BoConcept stood out as a beacon above Bayerische Ringe. The sign, visible from several angles of the six ring exits, was easily spotted by cars moving around the circle. The ‘ept,’ looked solid during the day, but actually flickered undetected until the streetlights powered down. Large bubbled letters continuously retained their bluish hue through the translucent glass. Max Weiss’s bedroom window, situated directly above the entire word, allowed the flickering strobe light in. All night long an uneven rhythmic blinking came from the far end of his room. Max slept in the same room, other than a break during the war, his entire life. Nighttime problems never plagued him until the new occupant of the space below and the placement of their impaired sign hindered his sleep.

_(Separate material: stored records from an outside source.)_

(** * SCAR judge portal: the score record, the aggregator and the scoring views

    Shallow embedding of [tournaments/models.py] (class [JudgeScore]) and of
    the judge-scoring endpoints of [tournaments/views.py] ([match_scores],
    [match_scores_details], [delete_judge_score]).

    Python integers are unbounded, hence [Z].  A Python [dict] keeps its keys
    in insertion order and [calculate_result] iterates over two of them
    ([self.judges] and the local [ko_votes]), so both are association lists
    with the in-place update of a Python dict.  The [scores] payload is only
    read through [scores.get(key, 0)], so it is a [gmap string Z]: a mapping
    from category identifier to integer points, or null, as the data model
    has it (the serializer would let any JSON value through; other shapes are
    outside this embedding).  The table of [JudgeScore] rows is keyed by the
    unique [match_id]: a [gmap string JudgeScore].  Requests are handled one
    at a time. *)

From Stdlib Require Import ZArith Ascii String List Bool Lia DecimalString.
From stdpp Require Import base option list gmap strings.

Local Open Scope string_scope.

(** ** Insertion-ordered dictionaries (Python [dict]) *)

Module PyDict.
Section Dict.
Context {K V : Type} `{EqDecision K}.

(** [d.get(k)] *)
Fixpoint get (d : list (K * V)) (k : K) : option V :=
  match d with
  | [] => None
  | (k', v) :: d' => if decide (k = k') then Some v else get d' k
  end.

(** [d[k] = v]: an existing key keeps its position, a new key goes last. *)
Fixpoint set (d : list (K * V)) (k : K) (v : V) : list (K * V) :=
  match d with
  | [] => [(k, v)]
  | (k', v') :: d' =>
      if decide (k = k') then (k, v) :: d' else (k', v') :: set d' k v
  end.

(** [del d[k]] (the callers test [k in d] first). *)
Fixpoint del (d : list (K * V)) (k : K) : list (K * V) :=
  match d with
  | [] => []
  | (k', v') :: d' =>
      if decide (k = k') then d' else (k', v') :: del d' k
  end.

(** [k in d] *)
Definition mem (d : list (K * V)) (k : K) : bool :=
  match get d k with Some _ => true | None => false end.

(** [list(d.values())] *)
Definition values (d : list (K * V)) : list V := map snd d.

(** [d.keys()] *)
Definition keys (d : list (K * V)) : list K := map fst d.

(** [len(d)] *)
Definition len (d : list (K * V)) : nat := length d.
End Dict.
End PyDict.

(** ** Data model ([models.py]) *)

(** One entry of [JudgeScore.judges], as [add_judge_score] writes it. *)
Record Submission := mkSubmission {
  scores : option (gmap string Z);   (* 'scores': JSON object or null *)
  isKO : bool;                       (* 'isKO' *)
  koWinnerId : option Z;             (* 'koWinnerId': integer or null *)
  submittedAt : string               (* 'submittedAt' *)
}.

Inductive WinMethod := ko | points.
(** * screenshot-ocr: the overlap locator and the stitching pipeline

    A shallow embedding of [src/image_stitcher.py] (class [ImageStitcher]).

    - Python [int] values are [Z]; the finite Python [float] values (the
      threshold, the correlation score, the factors 0.1 and 0.9) are exact
      rationals [Q]; [int(x)] truncates toward zero.  The two products that
      are truncated, [min(h1, h2) * 0.1] and [min(h1, h2) * 0.9], are
      compared with their binary64 values in
      [overlap_sizes_agree_with_binary64].
    - [search_region] is a caller's float, finite or not: a [py_float].
      [int(h1 * search_region)] raises when the product is a NaN or an
      infinity, which it is compared with binary64 for in
      [search_height_agrees_with_binary64].
    - A numpy image is a list of pixel rows together with the rest of its
      [shape]: the column count and, for a 3-dimensional array, the channel
      count.
    - [cv2.resize], [cv2.cvtColor], [cv2.matchTemplate] followed by
      [cv2.minMaxLoc], and [cv2.imread] are external: they are the members of
      the class [Cv2], with the shape laws the stitcher relies on.
    - [print] appends an event to a log and [raise] ends the computation:
      the monad [M] carries both. *)

From Stdlib Require Import String ZArith QArith Qround List Bool Lia Lqa.
From Stdlib Require Import PrimFloat FloatOps SpecFloat Uint63.
From Stdlib Require Import Ascii DecimalString Sorted.
Import ListNotations.

Open Scope Z_scope.

(** ** Python values *)

(** [int(x)] on a float: truncation toward zero. *)
Definition py_int (x : Q) : Z := Z.quot (Qnum x) (Zpos (Qden x)).

(** [len(range(start, stop, step))], as CPython computes it. *)
Definition range_len (start stop step : Z) : nat :=
  if 0 <? step then
    if start <? stop then Z.to_nat ((stop - start - 1) / step + 1) else 0%nat
  else if step <? 0 then
    if stop <? start then Z.to_nat ((start - stop - 1) / (- step) + 1) else 0%nat
  else 0%nat.

(** [list(range(start, stop, step))]. *)
Definition py_range (start stop step : Z) : list Z :=
  map (fun k => start + Z.of_nat k * step) (seq 0 (range_len start stop step)).

(** A slice bound, normalised against a sequence of length [n]: a negative
    bound counts from the end, and both are clamped into [0, n]. *)
Definition slice_bound (n i : Z) : Z :=
  if i <? 0 then Z.max (i + n) 0 else Z.min i n.

(** [l[lo:hi]]. *)
Definition py_slice {A : Type} (lo hi : Z) (l : list A) : list A :=
  let n := Z.of_nat (length l) in
  let lo' := slice_bound n lo in
  let hi' := slice_bound n hi in
  firstn (Z.to_nat (hi' - lo')) (skipn (Z.to_nat lo') l).

Definition Qlt_bool (x y : Q) : bool := negb (Qle_bool y x).

(** ** Images *)

(** The samples of one pixel row. *)
Definition row := list Z.

(** [shape = (len rows, cols)] when [chan = None], and
    [shape = (len rows, cols, c)] when [chan = Some c]. *)
Record ndarray : Type := mk_ndarray {
  rows : list row;
  cols : Z;
  chan : option Z
}.

Definition height (img : ndarray) : Z := Z.of_nat (length (rows img)).
Definition width (img : ndarray) : Z := cols img.

(** [len(img.shape) == 3] *)
Definition is_3d (img : ndarray) : bool :=
  match chan img with Some _ => true | None => false end.

(** [img[lo:hi, :]] *)
Definition slice_rows (lo hi : Z) (img : ndarray) : ndarray :=
  mk_ndarray (py_slice lo hi (rows img)) (cols img) (chan img).

Definition chan_eqb (a b : option Z) : bool :=
  match a, b with
  | None, None => true
  | Some x, Some y => x =? y
  | _, _ => false
  end.

(** ** Exceptions, output, and the monad of the stitcher *)

Inductive exn : Type :=
| ValueError (msg : string)
| cv2_error
| numpy_ValueError
| OverflowError (msg : string).

Inductive result (A : Type) : Type :=
| Ok (a : A)
| Raise (e : exn).
Arguments Ok {A} a.
Arguments Raise {A} e.

(** What the stitcher prints. *)
Inductive event : Type :=
| FoundOverlapMsg (confidence : Q)
| NoOverlapMsg
| StitchingCountMsg (n : nat)
| LoadedMsg (i : Z) (path : string)
| WarningSkipMsg (path : string)
| StitchingImageMsg (i : Z) (path : string)
| FinalSizeMsg (w h : Z).

Definition M (A : Type) : Type := (list event * result A)%type.

Definition ret {A} (a : A) : M A := ([], Ok a).
Definition raise {A} (e : exn) : M A := ([], Raise e).
Definition print (e : event) : M unit := ([e], Ok tt).
Definition lift {A} (r : result A) : M A := ([], r).

Definition bind {A B} (m : M A) (f : A -> M B) : M B :=
  match snd m with
  | Ok a => (fst m ++ fst (f a), snd (f a))
  | Raise e => (fst m, Raise e)
  end.

Notation "'let*' x ':=' m 'in' k" := (bind m (fun x => k))
  (at level 10, x name, m at level 100, k at level 200).
Notation "m ;;; k" := (bind m (fun _ => k))
  (at level 100, k at level 200, right associativity).

Definition printed {A} (m : M A) : list event := fst m.
Definition outcome {A} (m : M A) : result A := snd m.

(** A [for] loop that threads a state. *)
Fixpoint for_each {A S} (body : S -> A -> M S) (st : S) (l : list A) : M S :=
  match l with
  | [] => ret st
  | x :: l' => let* st' := body st x in for_each body st' l'
  end.

(** ** Floats that need not be finite *)

(** A Python [float], a binary64 value.  A finite value is carried as the
    rational it is. *)
Inductive py_float : Type :=
| Finite (x : Q)
| Infinity (negative : bool)
| NaN.

(** From this magnitude on a product rounds to an infinity: the midpoint
    of the largest binary64, [2 ^ 1024 - 2 ^ 971], and [2 ^ 1024]. *)
Definition float_overflow : Q := inject_Z (2 ^ 1024 - 2 ^ 970).

(** [h * x] for the length [h] of an axis of a numpy array and a float
    [x].  An axis length is an [npy_intp], below [2 ^ 63]; it is taken as
    exactly representable, and the product as exact unless it overflows. *)
Definition axis_times_float (h : Z) (x : py_float) : py_float :=
  let h := h mod 2 ^ 63 in
  match x with
  | Finite x =>
      let product := (inject_Z h * x)%Q in
      if Qle_bool float_overflow product then Infinity false
      else if Qle_bool product (- float_overflow) then Infinity true
      else Finite product
  | Infinity negative => if h =? 0 then NaN else Infinity negative
  | NaN => NaN
  end.
Lemma step_base (o : Op) (ls : list string) :
  renderable ARGMODE_IMMEDIATE ARGMODE_POSITIONAL ARGMODE_RELATIVE code o →
  ∃ d' line, step (fmtargs_fixed, ls) o = Some (d', ls ++ [line])
    ∧ fmtargs_fixed ⊆ d'.
Proof.
  intros (Hl3 & Hlm & Hknown & Hinv). unfold disassemble_step.
  set (ps := zip (seq 1 (length (args o))) (zip (args o) (argmodes o))).
  set (d0 := <["raw":=VStr EmptyString]>
               (<["mnemonic":=VStr (mnemonic o)]>
                  (<["pc":=VInt (pc o)]> fmtargs_fixed))).
  assert (∃ d1,
    (if bool_decide (optype o = OpInvalid)
     then py_index code (pc o) ≫= λ v,
            Some (<["raw":=VStr (" " +:+ font "gray" (pretty v))]>
                    (<["cmnemonic":=VStr "crimson"]> d0))
     else Some (<["cmnemonic":=VStr "blue3"]> d0)) = Some d1
    ∧ d1 !! "pc" = Some (VInt (pc o))
    ∧ d1 !! "cmain" = Some (VStr "blue4")
    ∧ d1 !! "cpc" = Some (VStr "gray50")
    ∧ is_str d1 "cmnemonic" ∧ is_str d1 "mnemonic" ∧ is_str d1 "raw")
    as (d1 & -> & Hpc & Hcmain & Hcpc & Hcmn & Hmn & Hraw).
  { assert (d0 !! "pc" = Some (VInt (pc o))
            ∧ d0 !! "cmain" = Some (VStr "blue4")
            ∧ d0 !! "cpc" = Some (VStr "gray50")
            ∧ is_str d0 "mnemonic" ∧ is_str d0 "raw") as (? & ? & ? & ? & ?).
    { unfold d0, fmtargs_fixed. split_and!.
      - by rewrite !lookup_insert_ne, lookup_insert_eq by done.
      - by rewrite !lookup_insert_ne, lookup_insert_eq by done.
      - by rewrite !lookup_insert_ne, lookup_insert_eq by done.
      - apply is_str_insert, is_str_insert_eq.
      - apply is_str_insert_eq. }
    case_bool_decide.
    - destruct (Hinv ltac:(done)) as [v ->]. simpl. eexists. split; [done|].
      split_and!.
      + by rewrite !lookup_insert_ne by done.
      + by rewrite !lookup_insert_ne by done.
      + by rewrite !lookup_insert_ne by done.
      + apply is_str_insert, is_str_insert_eq.
      + by do 2 apply is_str_insert.
      + apply is_str_insert_eq.
    - eexists. split; [done|]. split_and!.
      + by rewrite !lookup_insert_ne by done.
      + by rewrite !lookup_insert_ne by done.
      + by rewrite !lookup_insert_ne by done.
      + apply is_str_insert_eq.
      + by apply is_str_insert.
      + by apply is_str_insert. }
  simpl.
  assert (fmts !! length (args o) = Some (fmt (length (args o)))) as ->.
  { destruct (length (args o)) as [|[|[|[|l]]]]; try done. lia. }
  simpl.
  destruct (fmt_is_Some (length (args o)) (foldl astep d1 ps) (pc o))
    as [line Hline].
  - rewrite foldl_astep_other, Hcmain by set_solver. eauto.
  - rewrite foldl_astep_other, Hcpc by set_solver. eauto.
  - by rewrite foldl_astep_other by set_solver.
  - by apply foldl_astep_is_str.
  - by apply foldl_astep_is_str.
  - by apply foldl_astep_is_str.
  - intros i Hi. apply elem_of_seq in Hi.
    destruct (lookup_lt_is_Some_2 (args o) (i - 1)) as [a Ha]; [lia|].
    destruct (lookup_lt_is_Some_2 (argmodes o) (i - 1)) as [m Hm]; [lia|].
    apply (foldl_astep_sets ps _ i a m).
    + apply (list_elem_of_lookup_2 _ (i - 1)). unfold ps.
      apply lookup_zip_with_Some. exists i, (a, m). split; [done|]. split.
      * apply lookup_seq. lia.
      * apply lookup_zip_with_Some. by exists a, m.
    + by apply (Forall_lookup_1 _ _ _ _ Hknown Hm).
  - rewrite Hline. simpl. eexists _, _. split; [done|].
    apply fmtargs_fixed_subseteq.
    + by rewrite foldl_astep_other by set_solver.
    + by rewrite foldl_astep_other by set_solver.
Qed.

Lemma fmtargs_fixed_fmtargs0 : fmtargs_fixed ⊆ fmtargs0.
Proof. by apply fmtargs_fixed_subseteq. Qed.

Lemma disasm_single (o : Op) (d : gmap string FmtVal) (line : string) :
  step (fmtargs_fixed, []) o = Some (d, [] ++ [line]) →
  disasm [o] = Some ("<" +:+ line +:+ ">").
Proof.
  intros Hstep. unfold disassemble. rewrite for_each_cons.
  destruct (step_mono _ fmtargs0 [] [] o _ _ fmtargs_fixed_fmtargs0 Hstep)
    as (line' & d' & Heq & -> & _).
  simpl in Heq. injection Heq as <-. done.
Qed.

Lemma for_each_step_lines (block : list Op) :
  Forall (renderable ARGMODE_IMMEDIATE ARGMODE_POSITIONAL ARGMODE_RELATIVE code)
    block →
  ∀ d ls, fmtargs_fixed ⊆ d →
    ∃ lines d',
      for_each step block (d, ls) = Some (d', ls ++ lines)
      ∧ Forall2 (λ o line, disasm [o] = Some ("<" +:+ line +:+ ">")) block lines.
Proof.
  induction 1 as [|o block Ho Hall IH]; intros d ls Hsub.
  - exists [], d. by rewrite app_nil_r.
  - destruct (step_base o [] Ho) as (d1 & line & Hstep & Hfix).
    destruct (step_mono _ d [] ls o _ _ Hsub Hstep)
      as (line' & d2 & Heq & Hstep' & Hsub').
    simpl in Heq. injection Heq as <-.
    destruct (IH d2 (ls ++ [line])) as (lines & d' & Hrun & Hlines).
    { by etrans. }
    exists (line :: lines), d'. rewrite for_each_cons, Hstep'. simpl.
    rewrite Hrun, <- app_assoc. split; [done|].
    constructor; [|done]. by eapply disasm_single.
Qed.

Lemma disasm_lines (block : list Op) :
  Forall (renderable ARGMODE_IMMEDIATE ARGMODE_POSITIONAL ARGMODE_RELATIVE code)
    block →
  ∃ lines,
    Forall2 (λ o line, disasm [o] = Some ("<" +:+ line +:+ ">")) block lines
    ∧ disasm block = Some ("<" +:+ String.concat EmptyString lines +:+ ">").
Proof.
  intros Hall.
  destruct (for_each_step_lines block Hall fmtargs0 [] fmtargs_fixed_fmtargs0)
    as (lines & d' & Hrun & Hlines).
  exists lines. split; [done|]. unfold disassemble. by rewrite Hrun.
Qed.

(** X14: the listing of a block of well-formed instructions is the
    concatenation, between [<] and [>], of the lines that each instruction
    gets when it is listed alone: nothing that the dictionary [fmtargs]
    keeps from one instruction shows in the line of another. *)
Theorem disassemble_lines (block : list Op) :
  Forall (renderable ARGMODE_IMMEDIATE ARGMODE_POSITIONAL ARGMODE_RELATIVE code)
    block →
  ∃ lines,
    Forall2 (λ o line, disasm [o] = Some ("<" +:+ line +:+ ">")) block lines
    ∧ disasm block = Some ("<" +:+ String.concat EmptyString lines +:+ ">").
Proof. apply disasm_lines. Qed.

(** *** The graph *)

Variable decode_arg : Op → nat → Z.

Abbreviation renderable' :=
  (renderable ARGMODE_IMMEDIATE ARGMODE_POSITIONAL ARGMODE_RELATIVE code).
Abbreviation cfg_ok' := (cfg_ok ARGMODE_IMMEDIATE decode_arg).

Lemma block_ops decoded res blk :
  cfg_ok' decoded res → blk ∈ r_blocks res →
  ∃ ops, mapM (λ r, op <$> r_heap res !! r) blk = Some ops
    ∧ Forall2 (λ r o, decoded !! r = Some o) blk ops.
Proof.
  intros Hok Hin. apply list_elem_of_lookup_1 in Hin as [b Hb].
  destruct (mapM_is_Some_2 (λ r, op <$> r_heap res !! r) blk) as [ops Hops].
  { apply Forall_forall. intros r Hr.
    destruct (block_ok_member _ _ _ r (proj2 (ok_blocks _ _ _ _ Hok) b blk Hb) Hr)
      as (obj & Hobj & _).
    simpl. rewrite Hobj. simpl. eauto. }
  exists ops. split; [done|]. apply mapM_Some_1 in Hops.
  eapply Forall2_impl; [done|]. intros r o Hro. simpl in Hro.
  destruct (r_heap res !! r) as [obj|] eqn:E; [|done]. simpl in Hro.
  injection Hro as <-.
  by destruct (proj2 (ok_heap _ _ _ _ Hok) r obj E) as (Hd & _).
Qed.

Lemma blocks_lines decoded res (bl : list (list nat)) :
  cfg_ok' decoded res → Forall renderable' decoded →
  (∀ blk, blk ∈ bl → blk ∈ r_blocks res) →
  ∃ ls,
    Forall2 (λ blk l,
      ∃ ops, mapM (λ r, op <$> r_heap res !! r) blk = Some ops
        ∧ disasm ops = Some ("<" +:+ String.concat EmptyString l +:+ ">")
        ∧ length l = length blk) bl ls
    ∧ Forall2 (λ r line, ∃ o, decoded !! r = Some o
                 ∧ disasm [o] = Some ("<" +:+ line +:+ ">"))
        (concat bl) (concat ls).
Proof.
  intros Hok Hren. induction bl as [|blk bl IH]; intros Hbl.
  - exists []. split; constructor.
  - destruct IH as (ls & Hls & Hcat); [intros; apply Hbl; by right|].
    destruct (block_ops decoded res blk Hok) as (ops & Hops & Hro);
      [apply Hbl; by left|].
    destruct (disasm_lines ops) as (l & Hl & Hlabel).
    { apply Forall_forall. intros o Ho.
      apply list_elem_of_lookup_1 in Ho as [i Hi].
      destruct (Forall2_lookup_r _ _ _ _ _ Hro Hi) as (r & _ & Hr).
      by apply (Forall_lookup_1 _ _ _ _ Hren Hr). }
    exists (l :: ls). split.
    + constructor; [|done]. exists ops. split; [done|]. split; [done|].
      apply Forall2_length in Hro, Hl. lia.
    + simpl. apply Forall2_app; [|done].
      apply Forall2_same_length_lookup_2.
      { apply Forall2_length in Hro, Hl. lia. }
      intros i r line Hr Hline.
      destruct (Forall2_lookup_l _ _ _ _ _ Hro Hr) as (o & Ho & Hd).
      exists o. split; [done|].
      by destruct (Forall2_lookup_lr _ _ _ _ _ _ Hl Ho Hline).
Qed.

The bedroom drapes, installed years ago, originally kept light from the gas streetlamp below out of the room, but did not block the power of a neon beacon. Frayed on the edges and weighted from years of dust, when the morning sun broke, the drapes permitted slivers of brightness to slice through the dark room. Who needs an alarm in the morning when you have the sun to kiss you awake, recalled Max, the memory of mother’s soft voice repeating to him as he shielded his eyes on school mornings. School days long over, yet the drapes, faded, and discolored, still hung heavily from the large wooden rods above the long windows.

During the war, Max and Muriel hid in the attic of the four-story building, and the Goërlinger family from the first floor cared for them.  Herr Goërlinger told the authorities his children would take over the Weiss’ apartment when old enough to manage on their own, thereby allowing them to let it to another displaced family in the short term. As far as the government knew, an appropriate German family with three blonde children lived upstairs. Hidden in the attic, after their parents were taken to Sachsenhausen, Max and Muriel survived. Hannah and Jacob Weiss’ names, engraved on small brass plaques hammered onto the stones, lay outside the front door. The Goërlingers sold their apartment to a commercial broker a decade or so after the war’s end and prior to the brass plaque’s arrival. Upon the war’s end, Max and Muriel returned to the vast apartment as teenagers and the Goërlinger family helped them to finish their studies in order to gain entry to respectable professions; Max, a professor of philosophy at the newly formed Freie Universität, and Muriel a secretary for Herr Goërlinger’s law firm.  After years in the attic together, Max and Muriel heavily relied upon one another and that sufficed. Neither thought to marry, move or change their mother’s décor. Their friends and ilk no longer remained in Berlin, and while the Goërlinger family helped them in many ways, they did not know how to guide two Jewish teenagers socially.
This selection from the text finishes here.